Comme désormais chaque lundi, voici le deuxième conte fantastique de Luciano Cavallini, basé sur des faits réels. Quelle écriture!
LA ROCHE ET LE LYS NOIR
Basé sur des faits réels
À Geneviève Beaucage
On ne peut parler de Montreux, sans évoquer les narcisses parsemant nos champs d’une lactescence stellaire à perte de vue. La beauté s’offrait plus surprenante encore, lorsqu’on arrivait au sommet d’un Alpage, et que l’on voyait la côte offrir sa douce déclivité contre le tain du lac. 
Plus avant, on passait devant le «Manoïre», ce chalet rustique donnant un lait sucré, distillé par des animaux peu ordinaires, ayant brouté toutes les herbes aromatiques des pâturages et dont la quintessence se retrouvait désormais prise en de robustes meules de fromage. Si l’on désirait courageusement poursuivre, arpenter la route en direction de Jaman, on débouchait vers la droite, sur un étang empli de fleurs safranines, dont les dégradés nuançaient un cirque tout recouvert de mousses, racines, et moraine éparpillée. 
Sylvain Obret le savait. Il montait avec les bêtes au début du printemps, les laissait pâturer tout l’été, avant d’entamer la désalpe à la fin septembre. Il restait seul et immergé bien plus haut encore, entre les murs d’un cabanon de roche où deux rivières serpentaient d’un côté comme de l’autre. Seul le doux murmure de leurs ondes lui parvenait jour et nuit, avec les clochettes des chèvres et les vaches du père Favreau, paissant du côté aval de la Cape aux Moines. 

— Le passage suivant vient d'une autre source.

(* ===== verification/BusFrame.v ===== *)
(** Frame codec of the ABCD bus (src/bus/frame.go). *)

From S2P Require Import Prelude BusCrc.

Local Open Scope Z_scope.

(** * Addresses and operations *)

Definition DevWallControl : Z := 0x2001.
Definition DevAirHandler : Z := 0x3e01.
Definition DevHeatPump : Z := 0x5201.
Definition DevDCM1 : Z := 0x6001.
Definition DevDCM2 : Z := 0x6101.
Definition DevSAM : Z := 0x9201.

Definition OpAck02 : byte := x02.
Definition OpAck06 : byte := x06.
Definition OpRead : byte := x0b.
Definition OpWrite : byte := x0c.
Definition OpNack : byte := x15.
Definition OpAlarm : byte := x1e.

(** * Frames *)

Record Frame := mkFrame {
  Dst : Z;
  Src : Z;
  Op : byte;
  Data : list byte;
  Raw : list byte;
}.

#[global] Instance Frame_eq_dec : EqDecision Frame.
Proof. solve_decision. Defined.

(** The Go types of the fields: 16-bit addresses. *)
Definition wf_frame (f : Frame) : Prop := is_u16 (Dst f) /\ is_u16 (Src f).

(** [binary.Write] of a [uint16] in big-endian order. *)
Definition put_be16 (z : Z) : list byte := [zb (Z.shiftr z 8); zb z].

(** The bytes covered by the checksum. *)
Definition header_and_data (f : Frame) : list byte :=
  put_be16 (Dst f) ++ put_be16 (Src f) ++
  [zb (Z.of_nat (length (Data f))); x00; x00; Op f] ++ Data f.

Definition Encode (f : Frame) : go (list byte) :=
  if (255 <? Z.of_nat (length (Data f))) then Panic else
  let b := header_and_data f in
  let crc := crc16ARC b in
  mret (b ++ [zb crc; zb (Z.shiftr crc 8)]).

(** [f.Decode(buf)]: [Some] frame when it returns true, [None] when it returns
    false and leaves the receiver alone. *)
Definition Decode (buf : list byte) : go (option Frame) :=
  if decide (length buf < 10)%nat then mret None else
  if forallb (fun c => bool_decide (c = x00)) buf then mret None else
  let l := (length buf - 2)%nat in
  body ← slice buf 0 l;
  let want := crc16ARC body in
  lo ← idx buf l;
  hi ← idx buf (l + 1);
  let got := le16 lo hi in
  if negb (want =? got) then mret None else
  d0 ← idx buf 0; d1 ← idx buf 1;
  s0 ← idx buf 2; s1 ← idx buf 3;
  op ← idx buf 7;
  data ← slice buf 8 l;
  mret (Some (mkFrame (be16 d0 d1) (be16 s0 s1) op data buf)).

(** * The pure reading of [Decode] *)

(** [decoded buf] is [Decode buf] with every index known to be in range. *)
Definition decoded (buf : list byte) : option Frame :=
  let l := (length buf - 2)%nat in
  if decide (length buf < 10)%nat then None else
  if forallb (fun c => bool_decide (c = x00)) buf then None else
  if negb (crc16ARC (take l buf) =? le16 (at_ buf l) (at_ buf (l + 1))) then None else
  Some (mkFrame (be16 (at_ buf 0) (at_ buf 1)) (be16 (at_ buf 2) (at_ buf 3))
                (at_ buf 7) (take (l - 8) (drop 8 buf)) buf).

Lemma Decode_decoded buf : Decode buf = Ret (decoded buf).
Proof.
  unfold Decode, decoded. case_decide; [done|].
  destruct (forallb _ buf); [done|]. go_step.
  rewrite Nat.sub_0_r, drop_0. by destruct (negb _); go_step.
Qed.

Lemma trailer_split buf n :
  length buf = (n + 2)%nat -> take n buf ++ [at_ buf n; at_ buf (n + 1)] = buf.
Proof.
  intros Hn. rewrite <- (take_drop n buf) at 4. f_equal.
  destruct (drop n buf) as [|a [|b [|c r]]] eqn:E;
    apply (f_equal length) in E as El; rewrite length_drop in El; cbn in El; try lia.
  assert (forall i, at_ buf (n + i) = at_ [a; b] i) as Hat.
  { intros i. unfold at_. by rewrite <- lookup_drop, E. }
  rewrite <- (Nat.add_0_r n) at 1. by rewrite !Hat.
Qed.

Lemma decoded_raw buf f : decoded buf = Some f -> Raw f = buf.
Proof.
  unfold decoded. case_decide; [done|].
  destruct (forallb _ _); [done|]. destruct (negb _); [done|]. by intros [= <-].
Qed.

(** The trailer test of [Decode] is the residue test over the whole buffer. *)
Lemma trailer_residue buf :
  10 <= Z.of_nat (length buf) ->
  crc16ARC (take (length buf - 2) buf) =
    le16 (at_ buf (length buf - 2)) (at_ buf (length buf - 2 + 1)) <->
  crc16ARC buf = 0.
Proof.
  intros H. rewrite <- crc16_residue, trailer_split; [done|lia].
Qed.

(** [Decode] accepts exactly the buffers of ten bytes or more that are not all
    zero and have residue zero. *)
Lemma decoded_accepts buf :
  is_Some (decoded buf) <->
  (10 <= length buf)%nat /\ (exists c, c ∈ buf /\ c <> x00) /\ crc16ARC buf = 0.
Proof.
  unfold decoded. case_decide as Hl.
  { split; [by intros []|lia]. }
  rewrite <- trailer_residue by lia.
  destruct (forallb _ buf) eqn:Hz.
  - split; [by intros []|]. intros (_ & (c & Hc & Hne) & _).
    rewrite forallb_forall in Hz. apply list_elem_of_In in Hc.
    apply Hz in Hc. by apply bool_decide_eq_true in Hc.
  - assert (Hex : exists c, c ∈ buf /\ c <> x00).
    { apply not_true_iff_false in Hz. rewrite forallb_forall in Hz.
      destruct (decide (Exists (fun c => c <> x00) buf)) as [He|He].
      - by apply Exists_exists in He.
      - exfalso. apply Hz. intros c Hc. apply list_elem_of_In in Hc.
        apply bool_decide_eq_true. apply dec_stable. intros Hne. apply He.
        apply Exists_exists. eauto. }
    destruct (Z.eqb_spec (crc16ARC (take (length buf - 2) buf))
      (le16 (at_ buf (length buf - 2)) (at_ buf (length buf - 2 + 1)))) as [E|E]; cbn.
    + split; [|eauto]. intros _. split_and!; [lia|done|done].
    + split; [by intros []|]. by intros (_ & _ & ?).
Qed.

(** * Encoded frames *)


Lemma header_and_data_length f : length (header_and_data f) = (8 + length (Data f))%nat.
Proof. done. Qed.

Definition wire_of (f : Frame) : list byte :=
  let b := header_and_data f in b ++ [zb (crc16ARC b); zb (Z.shiftr (crc16ARC b) 8)].

Lemma Encode_wire f : (length (Data f) <= 255)%nat -> Encode f = Ret (wire_of f).
Proof. intros H. unfold Encode. destruct (Z.ltb_spec 255 (Z.of_nat (length (Data f)))); [lia|done]. Qed.

Lemma wire_of_length f : length (wire_of f) = (10 + length (Data f))%nat.
Proof. unfold wire_of. rewrite length_app, header_and_data_length. cbn. lia. Qed.

Lemma le16_split z : is_u16 z -> le16 (zb z) (zb (Z.shiftr z 8)) = z.
Proof. intros H. unfold le16. rewrite Z.lor_comm. by apply be16_split. Qed.

Lemma wire_of_residue f : crc16ARC (wire_of f) = 0.
Proof. apply crc16_residue. by rewrite le16_split by apply crc16_u16. Qed.

Lemma put_be16_be16 a b : put_be16 (be16 a b) = [a; b].
Proof.
  unfold put_be16. rewrite be16_eq. pose proof (bz_range b). pose proof (bz_range a).
  rewrite Z.shiftr_div_pow2 by lia. change (2 ^ 8) with 256.
  rewrite Z.div_add_l, (Z.div_small (bz b)), Z.add_0_r by lia.
  rewrite zb_bz. f_equal. f_equal. apply bz_inj. rewrite bz_zb.
  by rewrite Z.add_comm, Z.mod_add, Z.mod_small.
Qed.

Lemma put_le16_le16 a b : [zb (le16 a b); zb (Z.shiftr (le16 a b) 8)] = [a; b].
Proof.
  unfold le16. rewrite Z.lor_comm. fold (be16 b a).
  pose proof (put_be16_be16 b a) as [= H1 H2]. by rewrite H1, H2.
Qed.

(** The frame [Decode] cannot deliver: its encoding is all zeros. *)
Definition zero_frame (f : Frame) : Prop :=
  Dst f = 0 /\ Src f = 0 /\ Op f = x00 /\ Data f = [].

#[global] Instance zero_frame_dec f : Decision (zero_frame f).
Proof. unfold zero_frame. apply _. Defined.

Lemma put_be16_zero z : is_u16 z -> Forall (fun c => c = x00) (put_be16 z) -> z = 0.
Proof.
  intros Hz [H1 [H2 _]%Forall_cons]%Forall_cons.
  rewrite <- (be16_split z Hz). by rewrite H1, H2.
Qed.

Lemma wire_of_zero f :
  wf_frame f -> (length (Data f) <= 255)%nat ->
  Forall (fun c => c = x00) (wire_of f) <-> zero_frame f.
Proof.
  intros [Hd Hs] Hl. split.
  - unfold wire_of, header_and_data. rewrite !Forall_app.
    intros ((H1 & H2 & H3 & _) & _).
    apply put_be16_zero in H1, H2; [|done..].
    apply Forall_cons in H3 as [Hlen [_ [_ [Hop _]%Forall_cons]%Forall_cons]%Forall_cons].
    split_and!; [done..|]. apply length_zero_iff_nil.
    apply (f_equal bz) in Hlen. rewrite bz_zb_small in Hlen by lia.
    change (bz x00) with 0 in Hlen. lia.
  - destruct f as [d s o da r]. intros (Hd0 & Hs0 & Ho & Hda).
    cbn [Dst Src Op Data] in *. subst.
    assert (E : wire_of (mkFrame 0 0 x00 [] r) = replicate 10 x00) by (vm_compute; reflexivity).
    rewrite E. repeat constructor.
Qed.

Definition with_raw (f : Frame) (raw : list byte) : Frame :=
  mkFrame (Dst f) (Src f) (Op f) (Data f) raw.

Lemma decoded_wire f :
  wf_frame f -> (length (Data f) <= 255)%nat -> ~ zero_frame f ->
  decoded (wire_of f) = Some (with_raw f (wire_of f)).
Proof.
  intros Hwf Hl Hnz.
  assert (Hok : is_Some (decoded (wire_of f))).
  { apply decoded_accepts. rewrite wire_of_length. split_and!; [lia| |apply wire_of_residue].
    rewrite <- wire_of_zero in Hnz by done.
    apply not_Forall_Exists in Hnz; [|apply _]. by apply Exists_exists in Hnz. }
  unfold decoded in *. case_decide; [by destruct Hok|].
  destruct (forallb _ _); [by destruct Hok|]. destruct (negb _); [by destruct Hok|].
  f_equal. rewrite wire_of_length. destruct Hwf as [Hd Hs].
  unfold wire_of, header_and_data, with_raw. cbn [put_be16 app].
  rewrite !at_cons, !at_0. cbn [drop].
  rewrite !be16_split by done. f_equal.
  replace (10 + length (Data f) - 2 - 8)%nat with (length (Data f)) by lia.
  by rewrite drop_0, take_app_length.
Qed.

(** * Theorems *)

(** C11: Every frame with 16-bit addresses and at most 255 data bytes encodes
    without panic to 10 more bytes than its data, and decoding those bytes gives the
    frame back; the only exception is the frame whose encoding is all zeros, which
    Decode refuses. *)
Theorem Encode_Decode_roundtrip f :
  wf_frame f -> (length (Data f) <= 255)%nat ->
  exists wire, Encode f = Ret wire /\ length wire = (10 + length (Data f))%nat /\
    Decode wire = Ret (if decide (zero_frame f) then None else Some (with_raw f wire)).
Proof.
  intros Hwf Hl. exists (wire_of f). split_and!; [by apply Encode_wire|apply wire_of_length|].
  rewrite Decode_decoded. f_equal. case_decide as Hz; [|by apply decoded_wire].
  apply eq_None_not_Some. intros (_ & (c & Hc & Hne) & _)%decoded_accepts.
  apply wire_of_zero in Hz; [|done..]. rewrite Forall_forall in Hz. by apply Hne, Hz.
Qed.

(** A buffer that Decode accepts, whose reserved bytes are zero and whose length
    byte matches its length, is exactly the encoding of the frame it yields: the
    wire form of a frame is unique. *)
Theorem Decode_sound buf f :
  Decode buf = Ret (Some f) ->
  at_ buf 5 = x00 -> at_ buf 6 = x00 ->
  Z.of_nat (length buf) = bz (at_ buf 4) + 10 ->
  wf_frame f /\ Raw f = buf /\ Encode f = Ret buf.
Proof.
  rewrite Decode_decoded. intros [= Hd] H5 H6 Hlen.
  assert (is_Some (decoded buf)) as (Hn & _ & Hr)%decoded_accepts by eauto.
  apply trailer_residue in Hr; [|lia].
  unfold decoded in Hd. case_decide; [done|].
  destruct (forallb _ _); [done|]. destruct (negb _); [done|]. injection Hd as <-.
  split; [split; apply be16_range|]. split; [done|].
  pose proof (bz_range (at_ buf 4)).
  rewrite Encode_wire; cbn [Data]; [|rewrite length_take, length_drop; lia].
  f_equal. unfold wire_of.
  set (h := header_and_data _).
  assert (Hh : h = take (length buf - 2) buf).
  { subst h. unfold header_and_data. cbn [Dst Src Op Data].
    do 8 (destruct buf as [|? buf]; [cbn in Hn; lia|]).
    rewrite !at_cons, !at_0 in *. cbn [length drop] in *. subst.
    rewrite !put_be16_be16. cbn [app].
    replace (S (S (S (S (S (S (S (S (length buf)))))))) - 2)%nat
      with (8 + (length buf - 2))%nat in * by lia.
    rewrite Nat.add_sub_swap, Nat.sub_diag by lia. cbn [take Nat.add].
    rewrite drop_0. repeat f_equal. apply bz_inj.
    rewrite bz_zb_small; rewrite length_take; lia. }
  rewrite Hh, Hr, put_le16_le16. apply trailer_split. lia.
Qed.


(** C12: Error detection: a buffer that Decode accepts is refused after any change
    confined to sixteen consecutive bits. *)
Theorem Decode_detects_bursts buf f e :
  Decode buf = Ret (Some f) -> length e = length buf -> burst16 e ->
  Decode (xor_bytes buf e) = Ret None.
Proof.
  rewrite !Decode_decoded. intros [= Hd] Hl He. f_equal.
  assert (is_Some (decoded buf)) as (Hn & _ & Hr)%decoded_accepts by eauto.
  destruct (decoded (xor_bytes buf e)) eqn:E; [exfalso|done].
  assert (is_Some (decoded (xor_bytes buf e))) as (_ & _ & Hx)%decoded_accepts by eauto.
  rewrite crc16_xor, Hr, Z.lxor_0_l in Hx by done. by apply crc16_burst in Hx.
Qed.

(** * Instances *)

(** A reply of the wall control to the SAM. *)
Definition sample_frame : Frame := mkFrame DevWallControl DevSAM OpAck06 [x00; x3b; x02; x01] [].

Lemma sample_frame_wf : wf_frame sample_frame.
Proof. by split; split; vm_compute. Defined.

Lemma Encode_Decode_roundtrip_witness :
  exists wire, Encode sample_frame = Ret wire /\ length wire = 14%nat /\
    Decode wire = Ret (if decide (zero_frame sample_frame) then None
                       else Some (with_raw sample_frame wire)).
Proof. apply (Encode_Decode_roundtrip sample_frame); [apply sample_frame_wf|cbn; lia]. Defined.

Lemma Decode_sound_witness :
  wf_frame (with_raw sample_frame (wire_of sample_frame)) /\
  Raw (with_raw sample_frame (wire_of sample_frame)) = wire_of sample_frame /\
  Encode (with_raw sample_frame (wire_of sample_frame)) = Ret (wire_of sample_frame).
Proof. by apply (Decode_sound (wire_of sample_frame)); vm_compute. Defined.

Lemma Decode_detects_bursts_witness :
  Decode (xor_bytes (wire_of sample_frame) (x05 :: replicate 13 x00)) = Ret None.
Proof.
  apply (Decode_detects_bursts _ (with_raw sample_frame (wire_of sample_frame)));
    [by vm_compute|done|]. exists 0, 5. by vm_compute.
Defined.
Definition blowerTelemetry (p : list byte) : go (list Reading) :=
  guard_len p 12 (
    cfm ← u16f p 0;
    rpm ← u16f p 2;
    sp ← f32 p 4;
    w ← f32 p 8;
    mret ([sys_val "supply_cfm" cfm; sys_val "blower_rpm" rpm] ++
          finite_only "static_pressure" sp ++ finite_only "blower_watts" w)).

Definition busTime (p : list byte) : go (list Reading) :=
  guard_len p 3 (
    h ← idx p 0; m ← idx p 1; wd ← u8f p 2;
    mret [sys_val "bus_time_minutes" (f64_of_Z (bz h * 60 + bz m)); sys_val "bus_weekday" wd]).

Definition busDate (p : list byte) : go (list Reading) :=
  guard_len p 3 (
    d ← u8f p 0; m ← u8f p 1; y ← idx p 2;
    mret [sys_val "bus_day" d; sys_val "bus_month" m; sys_val "bus_year" (f64_of_Z (2000 + bz y))]).

(** * odu.go *)

Definition oduShortStatus (p : list byte) : go (list Reading) :=
  guard_len p 4 (
    v ← u16f p 2; mret [sys_val "suction_pressure" (f64_div v (f64_of_Z 16))]).

Definition oduStatus (p : list byte) : go (list Reading) :=
  guard_len p 8 (v ← u8f p 7; mret [sys_val "line_voltage" v]).

Definition compressorRPM (p : list byte) : go (list Reading) :=
  guard_len p 4 (
    t ← u16f p 0; a ← u16f p 2;
    mret [sys_val "compressor_rpm_target" t; sys_val "compressor_rpm" a]).
(** After a zone configuration push that is no older than the log before it,
    the zone's hold flag is that of the push, and its countdown is the push's
    remaining ticks over thirty when the hold is timed and absent when it is not. *)
Theorem push_sets_countdown log f ts rs :
  Forall (fun e => e.2 <= ts) log ->
  Protocol.Decode f ts = Ret (Some rs) -> frame_reg f = 0x00041f ->
  (11 <= length (Data f))%nat ->
  let z := zoneIndex (Dst f) in
  let p := drop 3 (Data f) in
  let timed := bool_decide (at_ p 1 = x18) in
  let s := feed (log ++ [(f, ts)]) in
  field_at s z "hold" =
    Some (mkStateField (if timed then f64_of_Z 1 else f64_of_Z 0) "" ts false) /\
  field_at s z "hold_remaining_min" =
    (if timed then Some (mkStateField
       (f64_div (f64_of_Z (be16 (at_ p 3) (at_ p 4))) (f64_of_Z 30)) "" ts false) else None).
Proof.
  intros Hlog Hd Hreg Hl z p timed s.
  assert (Hu : until ts (feed log)).
  { clear -Hlog. induction log as [|[f t] log IH] using rev_ind.
    - apply New_until.
    - apply Forall_app in Hlog as [Hlog Ht]. apply Forall_cons in Ht as [Ht _]. cbn [snd] in Ht.
      unfold feed. rewrite fold_left_app. cbn [fold_left]. fold (feed log).
      unfold ingest. cbn [fst snd]. destruct (Decode_ok f t) as (o & -> & _ & Ho).
      destruct o as [rs|]; [|by apply IH].
      apply Apply_all_until; [|by apply IH]. intros r Hr.
      destruct (Ho _ _ eq_refl Hr) as [(_ & _ & ->) _]. exact Ht. }
  destruct (ingest_push (feed log) f ts rs Hu Hd Hreg Hl) as (Hz & zf & E & H1 & H2).
  fold z in Hz, E. fold p in H1, H2. fold timed in H1, H2.
  assert (Es : zones s !! z = Some zf).
  { unfold s, feed. rewrite fold_left_app. cbn [fold_left]. fold (feed log).
    by rewrite E, lookup_insert, decide_True. }
  unfold field_at. rewrite (proj2 (Z.eqb_neq _ _) Hz), Es. done.
Qed.

Lemma ingest_holds s t f ts :
  t <= ts -> until t s -> holds_ok s ->
  until ts (ingest s (f, ts)) /\ holds_ok (ingest s (f, ts)).
Proof.
  intros Ht Hu Hs. assert (Hu' : until ts s) by (intros z zf k e Hz Hk; specialize (Hu _ _ _ _ Hz Hk); lia).
  destruct (Decode_ok f ts) as (o & E & _ & Ho). destruct o as [rs|];
    [|unfold ingest; cbn [fst snd]; by rewrite E].
  assert (Hts : forall r, r ∈ rs -> rTS r = ts) by (intros r Hr; by destruct (Ho _ _ eq_refl Hr) as [(_ & _ & H) _]).
  split; [unfold ingest; cbn [fst snd]; rewrite E; apply Apply_all_until; [intros r Hr; by rewrite (Hts r Hr)|done]|].
  destruct (decide (frame_reg f = 0x00041f)) as [Hreg|Hreg].
  - destruct (decide (11 <= length (Data f))%nat) as [Hl|Hl].
    + destruct (ingest_push s f ts rs Hu' E Hreg Hl) as (Hz & zf & Ez & H1 & H2).
      intros z' zf' Hzf'. rewrite Ez in Hzf'. apply lookup_insert_Some in Hzf' as [[_ <-]|[_ Hzf']];
        [|by eapply Hs].
      intros Hc. rewrite H2 in Hc. eexists. split; [exact H1|]. cbn [Value].
      destruct (bool_decide _); [done|by destruct Hc].
    + destruct (Decode_push f ts rs E Hreg) as (Hz & _ & rs0 & E0 & ->).
      unfold ingest. cbn [fst snd]. rewrite E.
      unfold zoneConfigPush, guard_len in E0. rewrite (proj2 (Z.eqb_neq _ _) Hz) in E0.
      rewrite decide_True in E0 by (rewrite length_drop; lia). by injection E0 as <-.
  - unfold ingest. cbn [fst snd]. rewrite E. apply Apply_all_holds; [|done].
    intros r Hr. destruct (Ho _ _ eq_refl Hr) as [_ Hfit]. split; intros Hn; apply Hreg;
      [apply (fits_reg_name _ _ (zoneF "hold") r)|apply (fits_reg_name _ _ (zoneF "hold_remaining_min") r)];
      try done; apply list_elem_of_In; vm_compute; tauto.
Qed.

(** C23: Over any log of frames in time order a zone that shows a hold countdown is
    on hold: a countdown never outlives its hold. *)
Theorem countdown_held log z c :
  StronglySorted (fun a b => a.2 <= b.2) log -> 1 <= z ->
  field_at (feed log) z "hold_remaining_min" = Some c ->
  exists h, field_at (feed log) z "hold" = Some h /\ Value h = f64_of_Z 1.
Proof.
  intros Hlog Hz Hc.
  assert (H : forall log s t, StronglySorted (fun a b => a.2 <= b.2) log ->
    Forall (fun e => t <= e.2) log -> until t s -> holds_ok s -> holds_ok (fold_left ingest log s)).
  { clear. induction log as [|[f ts] log IH]; intros s t Hsort Ht Hu Hs; [done|].
    apply StronglySorted_inv in Hsort as [Hsort Hall]. apply Forall_cons in Ht as [Ht _].
    cbn [fold_left]. destruct (ingest_holds s t f ts Ht Hu Hs) as [Hu' Hs'].
    by apply (IH _ ts). }
  assert (Hok : holds_ok (feed log)).
  { assert (H0 : holds_ok New) by (intros z' zf ->%New_zone; apply held_empty).
    destruct log as [|e log']; [exact H0|]. apply (H _ _ e.2); [done| | |exact H0].
    - apply StronglySorted_inv in Hlog as [_ Hall]. by constructor.
    - apply New_until. }
  unfold field_at in *. rewrite (proj2 (Z.eqb_neq z 0)) in * by lia.
  destruct (zones (feed log) !! z) as [zf|] eqn:E; [|done]. cbn [mbind option_bind] in *.
  destruct (Hok z zf E) as (h & H1 & H2); [by rewrite Hc|]. by exists h.
Qed.

(** * Zones of a decoded log *)

Definition readings_of (e : Frame * time) : list Reading :=
  match Protocol.Decode e.1 e.2 with Ret (Some rs) => rs | _ => [] end.

Lemma feed_run log : feed log = run (concat (map readings_of log)).
Proof.
  unfold feed, run. generalize New. induction log as [|e log IH]; intros s; [done|].
  cbn [fold_left map concat]. rewrite fold_left_app, IH. f_equal. unfold ingest, readings_of.
  by destruct (Protocol.Decode e.1 e.2) as [[rs|]|].
Qed.

(** A decoded mask comes with sensor readings of every zone it sets. *)
Lemma Decode_mask f ts rs r z :
  Protocol.Decode f ts = Ret (Some rs) -> r ∈ rs -> rField r = "active_zones" ->
  1 <= z <= 8 -> Z.testbit (int_of_f64 (rValue r)) (z - 1) = true ->
  exists r', r' ∈ rs /\ sensor_of z r' = true.
Proof.
  intros E Hr Hf Hz Hbit.
  assert (Hreg : frame_reg f = 0x003b02).
  { destruct (Decode_ok f ts) as (o & E' & _ & Ho). rewrite E in E'. injection E' as <-.
    destruct (Ho _ _ eq_refl Hr) as [_ Hfit]. apply (fits_reg_name _ _ (sysF "active_zones") r Hfit); [|done].
    apply list_elem_of_In. vm_compute. tauto. }
  apply Decode_inv in E as (_ & rs0 & E & ->). rewrite Hreg in *.
  unfold dispatch in E. cbn [Z.eqb Pos.eqb orb] in E. unfold case_if in E.
  destruct (_ && _); [|done]. set (p := drop 3 (Data f)) in *.
  apply list_elem_of_In, in_map_iff in Hr as (r0 & <- & Hr0). apply list_elem_of_In in Hr0.
  destruct (decide (29 <= length p)%nat) as [Hl|Hl].
  - destruct (systemState3B02_readings p Hl) as (rs1 & E1 & Hz1 & Hm). rewrite E1 in E.
    injection E as <-. cbn [stamp rField rValue] in Hf, Hbit.
    assert (Hr0' : r0 = sys_val "active_zones" (f64_of_Z (bz (at_ p 0)))) by (apply Hm; done).
    rewrite Hr0' in Hbit. cbn [rValue sys_val zone_val zone_text] in Hbit.
    rewrite int_of_f64_of_Z in Hbit by (pose proof (bz_range (at_ p 0)); lia).
    set (t := zone_val z "temp_sam" (f64_of_Z (bz (at_ p (Z.to_nat (z + 2)))))).
    assert (Ht : t ∈ rs1 /\ rZone t <> 0) by (apply Hz1; exists z; auto).
    exists (stamp (frame_owner f) 0x3b02 ts t). split.
    + apply list_elem_of_In, in_map. apply list_elem_of_In, Ht.
    + unfold sensor_of, t. cbn [rZone rField stamp zone_val zone_text].
      rewrite Z.eqb_refl, (proj2 (Z.eqb_neq z 0)) by lia. reflexivity.
  - unfold systemState3B02, guard_len in E. rewrite decide_True in E by lia.
    injection E as <-. by apply elem_of_nil in Hr0.
Qed.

Rien ne pouvait le soustraire aux spectacles du couchant saignant sur les arrêtes de Naye, ni l’emmener loin des ces tièdes haleines, provenant des versants encore illuminés mais bataillant déjà entre l’ombre et l’éclair. C’est ainsi que souvent, peu après le crépuscule, on croyait voir se démêler d’étranges reptiles, qui semblaient grouiller entre la fange ou les alcôves d’anciennes marmites torrentielles. Mais, ce matin-là, il faisait un temps radieux; aucun nuage n’entachait l’azur, et la fine dentelle de la chaîne des Verraux se déroulait sans former une seule ride sur la surface zéphyrienne. 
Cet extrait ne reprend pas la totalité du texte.